En Morelia, Michoacán, se presenta como una propuesta del cine de suspenso mexicano la película Psicópata: El asesino de conejo blanco, que pone énfasis en la investigación criminal y en la reflexión sobre el origen de la violencia.
La cinta, dirigida por J. Xavier Velasco y escrita por Fernando Barreda, cuenta con las actuaciones de Adriana Llabrés, Hoze Meléndez y Andrés Almeida, y está programada para estrenarse en salas del país.
La trama sigue a Nora Sierra, una agente de psicología criminal con trastorno de identidad disociativo, que debe enfrentar un caso complejo cuando un asesino en serie comienza a aterrorizar la ciudad dejando figuras de origami con forma de conejo junto a sus víctimas.
Acompañada por el investigador Eder Ballesteros, la protagonista se introduce en una investigación marcada por el suspenso y el horror psicológico, que explora los conflictos internos de quienes intentan capturar al criminal.

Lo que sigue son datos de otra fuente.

(** Fifty rows of 20 pixels in a container of 100: fifteen rows are
    attached. *)
Lemma construct_uniform_witness :
  exists s,
    Part001.construct
      {| nodeType := 1; scrollTop := of_Z 0; clientHeight := of_Z 100 |}
      (Some {| new_generate := Some (Function (fun i => GenNode (Z.to_nat i)));
               new_itemCount := Some (Count 50);
               new_itemHeight := Some (HeightNumber (of_Z 20));
               new_useFragment := None; new_reverse := None;
               new_overrideScrollPosition := None |})
    = Return s tt
    /\ _children s = Z.to_nat <$> seqZ 0 15.
Proof.
  destruct (construct_uniform (fun i => GenNode (Z.to_nat i)) Z.to_nat
              (fun _ => eq_refl) 50 20 100)
    as (s & H1 & H2 & _);
    [lia | lia | unfold Exact.exact_limit; lia | lia
     | unfold Exact.exact_limit; lia |].
  exists s. split; [exact H1 | exact H2].
Defined.

End UniformStartExamples.

(** ** The rendered chunk covers the viewport *)

Section ChunkCoverage.
Import Chunk.

Lemma nlt_nsub_of_Z (a b : Z) :
  nlt (nsub (of_Z a) (of_Z b)) (Fin 0) = (a - b <? 0).
Proof.
  unfold nsub, nneg, of_Z, nadd.
  destruct (Z.ltb_spec (a - b) 0) as [H | H].
  - apply nlt_Fin.
    assert (E : (inject_Z a < inject_Z b)%Q) by (rewrite <- Zlt_Qlt; lia). lra.
  - apply not_true_iff_false. rewrite nlt_Fin.
    assert (E : (inject_Z b <= inject_Z a)%Q) by (rewrite <- Zle_Qle; lia). lra.
Qed.

Lemma clamp_from_value (r k : Z) (s : HyperList) :
  _screenItemsLen s = of_Z k ->
  Part001.clamp_from (Some r) s
  = Some (if (r <? 0) || (r - k <? 0) then 0 else r).
Proof.
  intros Hk. unfold Part001.clamp_from. rewrite Hk.
  cbn [Part001.index_num]. change (Fin 0) with (of_Z 0) at 1.
  rewrite nlt_of_Z, nlt_nsub_of_Z. now destruct (_ || _).
Qed.

Lemma rows_count_from (t : HyperList) (z n K : Z) (cq : Q) :
  itemCount (_config t) = Count n ->
  _cachedItemsLen t = Fin cq ->
  (cq == inject_Z K)%Q ->
  0 <= K ->
  Part001.rows_count (Some z) (Part001.clamp_to (Some z) t)
  = Some (Z.to_nat ((if n <? z + 2 * K then n else z + K) - z)).
Proof.
  intros Hn Hc Hcq HK. unfold Part001.clamp_to. rewrite Hn, Hc.
  cbn [count_num Part001.index_num nadd of_Z].
  unfold ngt.
  destruct (Z.ltb_spec n (z + 2 * K)) as [Hlt | Hge].
  - assert (H2 : nlt (of_Z n) (Fin (inject_Z z + cq + cq)) = true).
    { unfold of_Z. apply nlt_Fin. rewrite Hcq.
      assert (H : (inject_Z n < inject_Z (z + 2 * K))%Q)
        by (rewrite <- Zlt_Qlt; lia).
      rewrite inject_Z_plus, inject_Z_mult in H.
      change (inject_Z 2) with 2%Q in H. lra. }
    rewrite H2, orb_true_r. unfold of_Z. cbn [Part001.rows_count].
    rewrite Qceiling_Z. reflexivity.
  - assert (H1 : nlt (of_Z n) (Fin (inject_Z z + cq)) = false).
    { apply not_true_iff_false. unfold of_Z. rewrite nlt_Fin, Hcq.
      assert (H : (inject_Z (z + K) <= inject_Z n)%Q)
        by (rewrite <- Zle_Qle; lia).
      rewrite inject_Z_plus in H. lra. }
    assert (H2 : nlt (of_Z n) (Fin (inject_Z z + cq + cq)) = false).
    { apply not_true_iff_false. unfold of_Z. rewrite nlt_Fin, Hcq.
      assert (H : (inject_Z (z + 2 * K) <= inject_Z n)%Q)
        by (rewrite <- Zle_Qle; lia).
      rewrite inject_Z_plus, inject_Z_mult in H.
      change (inject_Z 2) with 2%Q in H. lra. }
    rewrite H1, H2. cbn [orb Part001.rows_count].
    assert (E : Qceiling (inject_Z z + cq) = z + K).
    { rewrite <- (Qceiling_Z (z + K)). apply Qceiling_comp. rewrite Hcq.
      rewrite inject_Z_plus. reflexivity. }
    rewrite E. reflexivity.
Qed.

Lemma Zlt_of_scaled (a b : Z) (q : Q) :
  (0 < q)%Q -> (inject_Z a * q < inject_Z b * q)%Q -> a < b.
Proof.
  intros Hq H. rewrite Zlt_Qlt. apply Qmult_lt_r in H; assumption.
Qed.

Section ChunkCoverageInner.
Variables (gen : Z -> generated) (f : Z -> node).
Hypothesis gen_nodes : forall i, gen i = GenNode (f i).

(** X19: rows of one height [q], placed at [j * q], in forward mode with a
    generator of element nodes: when the metrics say that [k >= 1] rows fill
    the screen and three times as many are cached, a forced [_renderChunk]
    of part_001 attaches [m] consecutive rows from a row [z] on, and every
    row of the list that intersects the viewport [[y, y + c)] is among
    them, for any viewport height [c] of at most [k] rows. *)
Theorem chunk_covers_viewport (s : HyperList) (ps : array) (n k : Z)
    (q y c : Q) :
  generate (_config s) = Function gen ->
  reverse (_config s) = false ->
  overrideScrollPosition (_config s) = None ->
  itemCount (_config s) = Count n ->
  is_Some (_itemHeights s) ->
  _itemPositions s = Some ps ->
  Z.of_nat (length ps) = n ->
  (forall j, 0 <= j < n -> nsame (aget ps j) (Fin (inject_Z j * q))) ->
  (0 < q)%Q ->
  scrollTop (_element s) = Fin y ->
  _screenItemsLen s = of_Z k -> 1 <= k -> (c <= inject_Z k * q)%Q ->
  nsame (_cachedItemsLen s) (of_Z (3 * k)) ->
  exists (z : Z) (m : nat),
    Part001._renderChunk true s
    = Return (with_children (f <$> seqZ z (Z.of_nat m))
                (with_lastFrom (of_Z z) s)) true
    /\ forall j, 0 <= j < n ->
         (inject_Z j * q < y + c)%Q -> (y < inject_Z (j + 1) * q)%Q ->
         z <= j < z + Z.of_nat m.
Proof.
  intros Hg Hrev Hover Hn Hh Hp Hlen Hpos Hq Hy Hscreen Hk Hc Hcached.
  destruct (_cachedItemsLen s) as [cq | | |] eqn:Hcached';
    try contradiction.
  rename Hcached into Hcq. rename Hcached' into Hcached.
  cbn [nsame of_Z] in Hcq.
  assert (Hlook : forall j, 0 <= j < n ->
             exists p, ps !! Z.to_nat j = Some (Some (Fin p))
                       /\ (p == inject_Z j * q)%Q).
  { intros j Hj. specialize (Hpos j Hj). unfold aget in Hpos.
    destruct (Z.ltb_spec j 0); [lia |].
    destruct (ps !! Z.to_nat j) as [[[p | | |] |] |]; try contradiction.
    exists p. split; [reflexivity | exact Hpos]. }
  destruct (scan_from_spec ps (Fin y) 0) as (Hr & Hbelow & Hstop).
  set (r := fst (Part001.scan_from ps (Fin y) 0)) in *.
  assert (Hr' : 0 <= r <= n) by lia.
  assert (Hlow : forall j, 0 <= j < r -> (inject_Z j * q < y)%Q).
  { intros j Hj. destruct (Hbelow j Hj) as (p & Hp' & Hlt).
    destruct (Hlook j ltac:(lia)) as (p' & Hp'' & Hpq).
    rewrite Z.sub_0_r, Hp'' in Hp'. injection Hp' as <-.
    apply nlt_Fin in Hlt. rewrite Hpq in Hlt. exact Hlt. }
  assert (Hhigh : r < n -> (y <= inject_Z r * q)%Q).
  { intros Hrn. destruct (Hlook r ltac:(lia)) as (p' & Hp'' & Hpq).
    specialize (Hstop (Fin p')).
    rewrite Z.sub_0_r, Hp'' in Hstop. specialize (Hstop eq_refl).
    apply not_true_iff_false in Hstop. rewrite nlt_Fin, Hpq in Hstop.
    lra. }
  unfold Part001._renderChunk, Part001._getScrollPosition, Part001._getFrom.
  rewrite Hrev, Hover, Hy, Hp. cbn [bind]. fold r.
  unfold Part001.render_from.
  rewrite (clamp_from_value (r - 1) k s Hscreen).
  set (z := if (r - 1 <? 0) || (r - 1 - k <? 0) then 0 else r - 1).
  cbn [negb andb Part001.index_num default].
  rewrite clamp_to_lastFrom,
    (rows_count_from s z n (3 * k) cq Hn Hcached Hcq ltac:(lia)).
  set (to := if n <? z + 2 * (3 * k) then n else z + 3 * k).
  unfold id.
  destruct (row_loop_nodes gen f gen_nodes (Z.to_nat (to - z)) z
              (with_lastFrom (of_Z z) s) [] Hg Hh
              ltac:(cbn; rewrite Hp; eauto)) as [-> _].
  exists z, (Z.to_nat (to - z)). split; [reflexivity |].
  intros j Hj Hvis1 Hvis2.
  assert (Hz : z <= j).
  { unfold z. destruct ((r - 1 <? 0) || (r - 1 - k <? 0)) eqn:E; [lia |].
    apply orb_false_iff in E as [E1 E2].
    specialize (Hlow (r - 1) ltac:(lia)).
    assert (H : r - 1 < j + 1).
    { apply (Zlt_of_scaled _ _ q Hq). lra. }
    lia. }
  split; [exact Hz |].
  assert (Hto : j < to).
  { unfold to. destruct (Z.ltb_spec n (z + 2 * (3 * k))) as [E | E]; [lia |].
    destruct (Z_lt_le_dec r n) as [Hrn | Hrn].
    - specialize (Hhigh Hrn).
      assert (H : j < r + k).
      { apply (Zlt_of_scaled _ _ q Hq). rewrite inject_Z_plus. lra. }
      unfold z in *. destruct ((r - 1 <? 0) || (r - 1 - k <? 0)) eqn:E';
        lia.
    - unfold z in *. destruct ((r - 1 <? 0) || (r - 1 - k <? 0)) eqn:E';
        lia. }
  lia.
Qed.

End ChunkCoverageInner.

End ChunkCoverage.

Section ChunkCoverageExamples.
Import Chunk.

(** The fifty rows of 20 pixels scrolled to 400 in a viewport of 100: the
    rows 20 to 24 are in view and the chunk holds them. *)
Lemma chunk_covers_viewport_witness :
  exists (z : Z) (m : nat),
    Part001._renderChunk true (Demo.scrolled 400 Demo.fifty)
    = Return (with_children (Z.to_nat <$> seqZ z (Z.of_nat m))
                (with_lastFrom (of_Z z) (Demo.scrolled 400 Demo.fifty))) true
    /\ z <= 20 /\ 24 < z + Z.of_nat m.
Proof.
  assert (Hall : Forall (fun j => nsame
                   (aget (default [] (_itemPositions Demo.fifty)) j)
                   (Fin (inject_Z j * inject_Z 20))) (seqZ 0 50)).
  { let l := eval vm_compute in (seqZ 0 50) in change (seqZ 0 50) with l.
    repeat (constructor; [vm_compute; reflexivity |]). constructor. }
  destruct (chunk_covers_viewport (fun i => GenNode (Z.to_nat i)) Z.to_nat
              (fun _ => eq_refl) (Demo.scrolled 400 Demo.fifty)
              (default [] (_itemPositions Demo.fifty)) 50 5
              (inject_Z 20) (inject_Z 400) (inject_Z 100))
    as (z & m & H & Hcover);
    try reflexivity.
  - eexists; reflexivity.
  - intros j Hj. rewrite Forall_forall in Hall. apply Hall.
    apply elem_of_seqZ. lia.
  - lia.
  - vm_compute. discriminate.
  - exists z, m. split; [exact H |].
    pose proof (Hcover 20 ltac:(lia) eq_refl eq_refl).
    pose proof (Hcover 24 ltac:(lia) eq_refl eq_refl).
    lia.
Defined.

End ChunkCoverageExamples.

El equipo creativo señala que la película busca distinguirse dentro del género al centrar la narrativa en la complejidad emocional y psicológica de los personajes, privilegiando el drama humano sobre la acción pura.
Según el guionista, el proyecto surgió del interés por indagar en los mecanismos psicológicos de la violencia; el guion se construyó tras tres años de investigación que incluyeron consultas con terapeutas, revisión de textos de psicopatología y análisis de representaciones cinematográficas de trastornos mentales.
La protagonista, interpretada por Adriana Llabrés, describió el papel como uno de los mayores retos de su carrera, que requirió investigación para evitar una representación sensacionalista y trabajo actoral para reflejar distintas identidades, además de entrenamiento físico y en manejo de armas y combate.
Hoze Meléndez, quien da vida al antagonista Ariel Hoffman, realizó un trabajo de preparación física y psicológica de varios meses y afirma que su intención fue comprender la violencia del personaje sin justificarla.
Andrés Almeida interpreta a Eder Ballesteros, un investigador con insuficiencia renal avanzada; el actor realizó una búsqueda profunda sobre la enfermedad para representar sus efectos físicos y emocionales y construir a un personaje marcado por la resiliencia.
La producción enfrentó imprevistos: poco antes del rodaje el guionista y productor fue donante en un trasplante de riñón a su esposa, lo que motivó que la dirección quedara a cargo de Velasco con apenas dos semanas antes de iniciar filmaciones; el equipo continuó para evitar pérdidas significativas del presupuesto.
En lo visual, la película apuesta por una estética oscura y opresiva; el director de fotografía trabajó con contrastes de luz y sombra y el diseño de producción incorporó muñecas intervenidas, dibujos perturbadores, origamis y referencias a Alicia en el País de las Maravillas. El rodaje incluyó persecuciones, efectos especiales, uso de fogueo y maquillaje prostético para lograr detalles forenses realistas.
El elenco espera provocar en el público reacciones como incomodidad, ansiedad, empatía y repulsión, mientras que el equipo creativo busca que la experiencia concluya con una sensación de alivio y justicia.